───── Provided material

(** The second version of [Persist], when it stores a non-empty list and
    succeeds: no entry is nil, the sidecar records are written first, and
    the last write is the index record, the encoding of the commitments
    in input order. *)
Lemma V2_Persist_index_last (sched : list nat) (s s' : Store St) (slot : Z)
    (first : BlobSidecar) (rest : list (option BlobSidecar)) :
  WithinDAPeriod (GetSlot (Header first)) slot = true →
  V2.Persist sched s slot (Some (Some first :: rest)) = Return (s', None) →
  ∃ sidecars earlier,
    Some first :: rest = Some <$> sidecars ∧
    written_since s s'
      (earlier ++ [mkWrite slot SlotCommitmentsKey
                     (serializeCommitments
                        ((λ sc, commitmentKey sc) <$> sidecars))]) ∧
    Forall commitment_keyed earlier.
Proof.
  intros Hda. unfold V2.Persist. rewrite Hda. cbn [negb].
  destruct (V2.launch 0 (Some first :: rest)) as [started nil_seen] eqn:Hl.
  destruct nil_seen; [done|].
  destruct (launch_none_nil _ _ _ Hl) as (sidecars & Hall & ->).
  change (imap _ sidecars) with (indexed sidecars).
  match goal with
  | |- context [foldl _ ?q ?ts] =>
      destruct (persist_all_written slot ts q) as (earlier & Hearlier & Hkeyed);
      pose proof (persist_all_quiet slot ts q) as Hquiet
  end.
  destruct (p_errChan (foldl _ _ _)) as [|err errs]; [|done].
  destruct (Hquiet eq_refl) as [_ Hcs]. rewrite Hcs.
  cbn [p_commitments]. rewrite fill_scheduled
    by (by rewrite Hall, length_replicate, !length_fmap).
  match goal with
  | |- context [store_Set ?st slot ?k ?v] =>
      pose proof (store_Set_written st slot k v) as Hset;
      destruct (store_Set st slot k v) as [s2 [err|]]
  end; [done|]. intros [= ->].
  exists sidecars, earlier. split; [done|]. split; [|done].
  by eapply written_since_trans.
Qed.
End Index.

(** C3: the first version of [Persist], storing two sidecars into an empty
    database with success, makes two writes, one per sidecar and none under
    the index key; the slot has no index record afterwards, and
    [GetBlobsFromStore] finds no sidecar for it. *)
Theorem V1_Persist_leaves_no_index :
  ∃ s', @V1.Persist _ MemDB (windowSpec 10) plainSSZ emptyStore 5
          (Some [Some sidecarA; Some sidecarB]) = Return (s', None) ∧
        w_key <$> issued s' = [commitmentKey sidecarA; commitmentKey sidecarB] ∧
        db s' !! (5, SlotCommitmentsKey) = None ∧
        @V1.GetBlobsFromStore _ MemDB plainSSZ rejectingSSZ [] s' 5 = Ok [].
Proof.
  eexists. split; [reflexivity|].
  split; [reflexivity|]. split; vm_compute; reflexivity.
Qed.

(** ** The order of the writes *)

(** C4: the second version of [Persist] hands the writes to goroutines;
    when the scheduler runs the goroutine of the second sidecar first, the
    record of the second sidecar is written before the record of the
    first. *)
Theorem V2_Persist_writes_in_goroutine_order :
  ∃ s', @V2.Persist _ MemDB (windowSpec 10) plainSSZ [1%nat] emptyStore 5
          (Some [Some sidecarA; Some sidecarB]) = Return (s', None) ∧
        w_key <$> issued s'
        = [commitmentKey sidecarB; commitmentKey sidecarA; SlotCommitmentsKey].
Proof. eexists. split; reflexivity. Qed.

──────────

* Requirement
Lines in the data that include the word "context" should all be copied.

* Answer box
  | |- context [foldl _ ?q ?ts] =>
  | |- context [store_Set ?st slot ?k ?v] =>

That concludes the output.